# Cat drools when she does the "massaging" thing?



## AmandaShay (Aug 16, 2011)

My Torti girl Luna does that massaging thing when she gets in a lap, and she does it until she starts drooling. Has anybody ever dealt with this? She dont do it any other time just when she does the massaging thing and when you put her off your lap she cleans up her chin and she doesnt drool anymore.


----------



## aBeautifulLie94 (Jul 4, 2010)

Grace does the same, when she's really happy (purring, having her belly rubbed etc) she will start drooling too. I don't know why or what causes them to do this, but there isn't anything wrong with her so I just keep a box of tissues nearby :lol:


----------



## yingying (Jul 19, 2011)

I think the "massage thing" you are talking about is kneading (or "bread dough making"), right? Some cats knead when they are very comfortable and happy, and some cats drool under the same circumstance. So it is not uncommon for a cat to drool while kneading  My cat Metoo is a big kneader, and she drools a lot, making her chin all wet and leaving a big saliva stain on my cloth. There is a post about happiness drool. You will find lots of droolers there 

http://www.catforum.com/forum/38-health-nutrition/150941-happiness-drool.html


----------



## littleminnie (Nov 9, 2011)

My 11 year old cat Snowy drools when she plays with her white fuzzy mouse toy. I pick it up sometimes and it is really wet!


----------



## KittehLuv'n (Feb 19, 2011)

Very happy to see this post!
I just picked up a new foster and noticed he drooled a lot when he is really happy (rolling on cat nip toy, belly rubs, etc)
I am glad to see this is not a bad thing!


----------



## heavyharmonies (Jul 20, 2009)

Your cat is an "emotional drooler", like my Tweetie.
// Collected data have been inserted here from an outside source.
(* ===== verification/FanoutRing.v ===== *)
(** * Output fanout: the ring against the log

    [log] is the session's output as the history numbered it.  Every event of
    the ring is the tail of a log event ([in_log]): the whole event when it was
    published, or the part from an attachment's replay cursor on.  On such a ring
    the containment test of [insertEventLocked] keeps one entry per log event,
    the sort keeps them in order, and the bisection of [eventAtLocked] finds the
    event at any position the ring holds. *)
From Stdlib Require Import Sorted.
From S2P Require Import Prelude History Fanout.

Section ring.
Context (base top : Z) (log : list Event).

Record log_ok : Prop := {
  lo_chain : chain base log top;
  lo_base : 0 <= base;
  lo_top : top <= maxUint64;
  lo_data : Forall (fun l => 0 < len (Data l)) log
}.

(** The tail of a log event. *)
Record tail_of (l r : Event) : Prop := {
  tl_channel : Channel r = Channel l;
  tl_end : EndSequence r = EndSequence l;
  tl_start : StartSequence l <= StartSequence r < EndSequence l;
  tl_data : Data r = zdrop (StartSequence r - StartSequence l) (Data l)
}.

Definition in_log (r : Event) : Prop := exists l, l ∈ log /\ tail_of l r.

Lemma chain_split a es b e :
  chain a es b -> e ∈ es ->
  exists es1 es2, es = es1 ++ e :: es2 /\ chain a es1 (StartSequence e) /\ chain (EndSequence e) es2 b /\
    EndSequence e = StartSequence e + len (Data e).
Proof.
  intros Hc (es1 & es2 & ->)%list_elem_of_split. apply chain_app in Hc as (m & H1 & H2 & H3 & H4).
  exists es1, es2. split; [done|]. rewrite H2. split; [done|]. split; [done|lia].
Qed.

Lemma chain_le a es b : chain a es b -> a <= b.
Proof. intros H. apply chain_len in H. pose proof (len_nonneg (contentOf es)). lia. Qed.

Hypothesis (L : log_ok).

Lemma log_event l : l ∈ log ->
  base <= StartSequence l < EndSequence l /\ EndSequence l <= top /\
  EndSequence l = StartSequence l + len (Data l).
Proof.
  intros Hl. destruct (chain_split _ _ _ _ (lo_chain L) Hl) as (es1 & es2 & _ & H1 & H2 & H3).
  apply chain_le in H1, H2. pose proof (lo_data L) as Hd. rewrite Forall_forall in Hd.
  specialize (Hd l Hl). simpl in Hd. lia.
Qed.

(** Two log events are equal or disjoint. *)
Lemma log_disjoint l1 l2 :
  l1 ∈ log -> l2 ∈ log ->
  l1 = l2 \/ EndSequence l1 <= StartSequence l2 \/ EndSequence l2 <= StartSequence l1.
Proof.
  intros H1 H2. destruct (chain_split _ _ _ _ (lo_chain L) H1) as (es1 & es2 & E & C1 & C2 & _).
  rewrite E in H2. apply elem_of_app in H2 as [H2|[->|H2]%elem_of_cons]; [|by left|].
  - destruct (chain_split _ _ _ _ C1 H2) as (? & ? & _ & _ & C3 & _). apply chain_le in C3. auto.
  - destruct (chain_split _ _ _ _ C2 H2) as (? & ? & _ & C3 & _). apply chain_le in C3. auto.
Qed.

Lemma tail_facts l r : l ∈ log -> tail_of l r ->
  base <= StartSequence r < EndSequence r /\ EndSequence r <= top /\
  len (Data r) = EndSequence r - StartSequence r.
Proof.
  intros Hl [T1 T2 T3 T4]. destruct (log_event l Hl) as (H1 & H2 & H3). rewrite T4, T2.
  rewrite len_zdrop by lia. lia.
Qed.

Lemma tail_refl l : l ∈ log -> tail_of l l.
Proof.
  intros Hl. destruct (log_event l Hl) as (H1 & _). split; [done|done|lia|].
  by rewrite Z.sub_diag, zdrop_0.
Qed.

(** Two tails overlap only when they belong to one log event. *)
Lemma tails_disjoint l1 l2 a b :
  l1 ∈ log -> l2 ∈ log -> tail_of l1 a -> tail_of l2 b ->
  l1 = l2 \/ EndSequence a <= StartSequence b \/ EndSequence b <= StartSequence a.
Proof.
  intros H1 H2 [_ T2 T3 _] [_ U2 U3 _].
  destruct (log_disjoint l1 l2 H1 H2) as [->|[H|H]]; [by left|right; left|right; right]; lia.
Qed.

Lemma end_determines l1 l2 a b :
  l1 ∈ log -> l2 ∈ log -> tail_of l1 a -> tail_of l2 b -> EndSequence a = EndSequence b -> l1 = l2.
Proof.
  intros H1 H2 T U E. destruct (tails_disjoint l1 l2 a b H1 H2 T U) as [->|[H|H]]; [done|..];
    destruct (tail_facts _ _ H1 T), (tail_facts _ _ H2 U); lia.
Qed.

(** ** The containment test *)
Definition same_end (a b : Event) : bool := (EndSequence a =? EndSequence b).

Lemma covers_spec x e :
  in_log x -> in_log e ->
  covers x e = Some (same_end x e && (StartSequence x <=? StartSequence e)).
Proof.
  intros (l1 & H1 & T) (l2 & H2 & U). unfold covers, same_end.
  destruct (tail_facts _ _ H1 T) as (X1 & X2 & X3). destruct (tail_facts _ _ H2 U) as (E1 & E2 & E3).
  pose proof (lo_base L). pose proof (lo_top L).
  destruct (Z.eq_dec (EndSequence x) (EndSequence e)) as [Ee|Ne].
  - assert (l1 = l2) as <- by (by eapply end_determines).
    rewrite Ee, Z.eqb_refl. simpl. rewrite Z.leb_refl, andb_true_r.
    rewrite bool_decide_true by (rewrite (tl_channel _ _ T), (tl_channel _ _ U); done).
    rewrite andb_true_r. destruct (StartSequence x <=? StartSequence e) eqn:Es; [|done]. bool_hyps.
    rewrite !u64_sub by (unfold maxUint64, two64 in *; lia).
    rewrite slice_Some by lia. rewrite bool_decide_true; [done|].
    rewrite ztake_all by (rewrite len_zdrop; lia).
    rewrite (tl_data _ _ T), (tl_data _ _ U), zdrop_zdrop by (destruct T, U; lia). f_equal. lia.
  - rewrite (proj2 (Z.eqb_neq _ _)) by done. simpl.
    destruct (StartSequence x <=? StartSequence e) eqn:Es; [|done].
    destruct (EndSequence e <=? EndSequence x) eqn:Es2; [|done]. bool_hyps. exfalso.
    destruct (tails_disjoint l1 l2 x e H1 H2 T U) as [<-|[Hd|Hd]]; [|lia|lia].
    destruct T, U. congruence.
Qed.

(** ** What the ring holds *)

(** Some entry of [r] ends at [en] and starts at [st] or before. *)
Definition holdsFrom (r : list Event) (en st : Z) : Prop :=
  exists x, x ∈ r /\ EndSequence x = en /\ StartSequence x <= st.

Definition byEnd (a b : Event) : Prop := EndSequence a < EndSequence b.

Record ring_ok (r : list Event) : Prop := {
  rg_log : Forall in_log r;
  rg_sorted : StronglySorted byEnd r
}.

Lemma ring_unique r a b : StronglySorted byEnd r -> a ∈ r -> b ∈ r -> EndSequence a = EndSequence b -> a = b.
Proof.
  induction 1 as [|x r Hs IH Hx]; intros Ha Hb E; [by apply elem_of_nil in Ha|].
  rewrite Forall_forall in Hx. apply elem_of_cons in Ha as [->|Ha]; apply elem_of_cons in Hb as [->|Hb]; auto.
  - specialize (Hx b Hb). unfold byEnd in Hx. lia.
  - specialize (Hx a Ha). unfold byEnd in Hx. lia.
Qed.

Lemma before_byEnd a b : in_log a -> in_log b -> EndSequence a <> EndSequence b ->
  before a b = (EndSequence a <? EndSequence b).
Proof.
  intros (l1 & H1 & T) (l2 & H2 & U) Ne. unfold before.
  destruct (tail_facts _ _ H1 T), (tail_facts _ _ H2 U).
  destruct (tails_disjoint l1 l2 a b H1 H2 T U) as [<-|[H'|H']]; [destruct T, U; congruence|..].
  - rewrite (proj2 (Z.eqb_neq _ _)) by lia. rewrite !(proj2 (Z.ltb_lt _ _)) by lia. done.
  - rewrite (proj2 (Z.eqb_neq _ _)) by lia. rewrite !(proj2 (Z.ltb_ge _ _)) by lia. done.
Qed.

Lemma insertSorted_perm e l : insertSorted e l ≡ₚ e :: l.
Proof.
  induction l as [|x l IH]; simpl; [done|]. case_match; [|done].
  rewrite IH. apply Permutation_swap.
Qed.

Lemma sortSlice_perm l : sortSlice l ≡ₚ l.
Proof.
  unfold sortSlice. induction l as [|x l IH]; simpl; [done|]. by rewrite insertSorted_perm, IH.
Qed.

Lemma insertSorted_sorted e l :
  in_log e -> Forall in_log l -> StronglySorted byEnd l ->
  Forall (fun x => EndSequence x <> EndSequence e) l -> StronglySorted byEnd (insertSorted e l).
Proof.
  intros He Hl Hs. revert Hl. induction Hs as [|x l Hs IH Hx]; simpl; intros Hl Hne.
  - repeat constructor.
  - inversion Hl as [|? ? Hx1 Hl1]; subst. inversion Hne as [|? ? Hn1 Hn2]; subst.
    rewrite before_byEnd by done. case_match; bool_hyps.
    + constructor; [by apply IH|]. rewrite insertSorted_perm. by constructor.
    + constructor; [by constructor|]. assert (EndSequence e < EndSequence x) by lia.
      constructor; [done|]. eapply Forall_impl; [exact Hx|]. unfold byEnd. intros; simpl in *; lia.
Qed.

Lemma sortSlice_sorted l :
  Forall in_log l -> NoDup (map EndSequence l) -> StronglySorted byEnd (sortSlice l).
Proof.
  intros Hl. induction Hl as [|x l Hx Hl IH]; simpl; intros Hn; [constructor|].
  inversion Hn as [|? ? Hn1 Hn2]; subst. apply insertSorted_sorted; [done| |by apply IH|].
  - by rewrite sortSlice_perm.
  - rewrite sortSlice_perm. apply Forall_forall. intros y Hy E. apply Hn1. rewrite <- E.
    apply list_elem_of_fmap. eauto.
Qed.

Lemma scanRing_spec e r : forall k, Forall in_log r -> in_log e ->
  match scanRing e r k with
  | ScanPanic => False
  | ScanPresent => holdsFrom r (EndSequence e) (StartSequence e)
  | ScanReplace i => exists j x, i = (k + j)%nat /\ r !! j = Some x /\
      EndSequence x = EndSequence e /\ StartSequence e <= StartSequence x
  | ScanNew => Forall (fun x => EndSequence x <> EndSequence e) r
  end.
Proof.
  induction r as [|x r IH]; simpl; intros k Hr He; [constructor|].
  inversion Hr as [|? ? Hx Hr1]; subst. rewrite !covers_spec by done. unfold same_end.
  rewrite (Z.eqb_sym (EndSequence e)).
  destruct (EndSequence x =? EndSequence e) eqn:Ee; simpl; bool_hyps.
  - destruct (StartSequence x <=? StartSequence e) eqn:Es; simpl; bool_hyps.
    + exists x. split; [left|]. auto.
    + rewrite (proj2 (Z.leb_le _ _)) by lia. exists 0%nat, x. rewrite Nat.add_0_r.
      repeat split; [done|lia].
  - specialize (IH (S k) Hr1 He). destruct (scanRing e r (S k)); try done.
    + destruct IH as (y & Hy & E1 & E2). exists y. split; [by right|auto].
    + destruct IH as (j & y & -> & Hj & E1 & E2). exists (S j), y. split; [lia|auto].
    + by constructor.
Qed.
The shelter I adopted him from thought he might have dental problems, but no, he just drools nonstop when he's very happy. It's messy, but it is perfectly normal behavior.


----------



## AmandaShay (Aug 16, 2011)

Okay thank goodness, lol im glad shes a happy girl but its a bit gross lol


----------



## Tutubean (Jun 11, 2012)

Tutu drools when she's SUPER excited...

Being brushed, mainly, but also when I give HER a back massage (she has a bad back), or when we're just giving each other a massive purr-infested-snuggle.


----------



## MowMow (Nov 6, 2010)

In that context I'd say she's happy and content. MowMOw does it as well. It's very...moist to be around him when he's like that.


----------



## heavyharmonies (Jul 20, 2009)

Yep. My Tweetie has been taking his drooling to a new level as he's entering his seniorhood (will turn 10 later this year). I don't even have to pet him. If I walk past him or look at him in the eyes, he'll meow loudly at me, then immediately scrunch his eyes tightly shut, start purring loudly, and drooling. This loud purring will go on ad nauseum.
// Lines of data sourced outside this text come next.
(** Each number follows the one before it (and does not wrap). *)
Fixpoint contiguous (l : list Z) : Prop :=
  match l with
  | a :: (b :: _) as rest => b = a +64 1 /\ contiguous rest
  | _ => True
  end.

Definition reserved (k : InputKey) (h : list byte) : InputDecision :=
  mkDecision InputUncertain (InputSequence k) 0 EmptyString h.

Record jinv (s : JState) : Prop := {
  ji_nodup : NoDup (used s);
  ji_known k : k ∈ used s -> is_Some (decisions (journal s) !! k);
  ji_normal k : k ∈ used s -> normalizeInputKey k = (k, (InputSequence k =? 0));
  ji_flight c : c ∈ flight s -> fdec c = reserved (fkey c) (Sum256 (fdata c)) /\
    decisions (journal s) !! fkey c = Some (fdec c);
  ji_pty w : w ∈ pty s -> decisions (journal s) !! wkey w =
    Some (outcome (reserved (wkey w) (Sum256 (wdata w))) (wkey w) (wdata w) (wcount w) (wfailed w));
  ji_contiguous c : contiguous (seqs c (used s));
  ji_last c : seqs c (used s) <> [] -> List.last (seqs c (used s)) 0 = lastOf c (journal s);
  ji_single c : (length (seqs c (map fkey (flight s))) <= 1)%nat
}.

Lemma seqs_app c a b : seqs c (a ++ b) = seqs c a ++ seqs c b.
Proof. unfold seqs. by rewrite List.filter_app, map_app. Qed.

Lemma seqs_perm c a b : a ≡ₚ b -> seqs c a ≡ₚ seqs c b.
Proof.
  intros H. unfold seqs. apply Permutation_map. induction H; simpl.
  - done.
  - case_match; [by constructor|done].
  - repeat case_match; try done. apply Permutation_swap.
  - by etransitivity.
Qed.
(** A marker as one message: both ends then hand it to their transition. *)
Lemma marker_message d kd S R init b bR k r q t stS stR drS dsR clkS clkR :
  (d = 1 \/ d = 2) -> (kd = 1 \/ kd = 2) ->
  sst S init hdl b (dirOf k q t stS) drS -> sst R (negb init) hdl bR dsR (dirOf r q t stR) ->
  paired k r -> nonce k = q -> room stS q t clkS 47 -> room stR q t clkR 47 ->
  exists k' r' rec S' R',
    (forall tr ib ob, sendMarkerComplete tr (theMarker prior gen d kd) (mkD S (mkQueue ib ob clkS)) =
       acceptMarker (theMarker prior gen d kd) tr (mkD S' (mkQueue ib (ob ++ [rec]) clkS))) /\
    (forall tr ib ob, receiveMarker tr prior gen d kd (mkD R (mkQueue (rec :: ib) ob clkR)) =
       acceptMarker (theMarker prior gen d kd) tr (mkD R' (mkQueue ib ob clkR))) /\
    paired k' r' /\ nonce k' = q + 1 /\
    sst S' init hdl b (dirOf k' (q + 1) (t + 47) stS) drS /\
    sst R' (negb init) hdl bR dsR (dirOf r' (q + 1) (t + 47) stR).
Proof.
  intros Hd Hk HS HR Hpair Hn HroomS HroomR. pose proof (theMarker_valid d kd Hd Hk) as Hv.
  pose proof (markerBytes_length _ (proj1 (proj2 (proj2 (proj2 Hv))))) as Hlen.
  destruct (control_message (markerBytes (theMarker prior gen d kd)) S R init hdl b bR k r q t stS stR drS dsR clkS clkR)
    as (k'&r'&rec&S'&R'&E1&E2&P1&P2&S1&S2); auto; rewrite ?Hlen; auto; [done|].
  rewrite Hlen in *. exists k', r', rec, S', R'. split_and!; try done.
  - intros tr ib ob. unfold sendMarkerComplete, bind, lift. rewrite (Marker_Marshal_valid _ Hv). by rewrite E1.
  - intros tr ib ob. unfold receiveMarker, bind, lift. rewrite E2.
    by rewrite (ParseRekeyMarker_bytes (theMarker prior gen d kd)) by (done || simpl; lia).
Qed.

(** ** Installing a direction *)
Lemma takeOver_live k q t st c tn now :
  takeOver (dirOf k q t st) (newDirection c tn) now =
  Some (newDirection c now, (newDirection c tn) <| dcipher := None |>).
Proof. reflexivity. Qed.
If I actually stop to pet him (as I inevitably HAVE to), he'll reach out with his paws and "grab" my arm, pulling it close so he can wrap himself around it as his "blanky", and will start nuzzling and licking my arm, all the while cooing and crooning with his eyes tightly shut... and drooling.

Silly cat.


----------



## dweamgoil (Feb 3, 2010)

Azalia is my major drooler. She is also very affectionate so it doesn't take much to get her going. Egypt also drools at night when she gets really into 'making biscuits'


----------



## catloverami (Jul 5, 2010)

My Alkee is a big drooler.....she especially likes to do it all over the keyboard while she's purring....yuck!


----------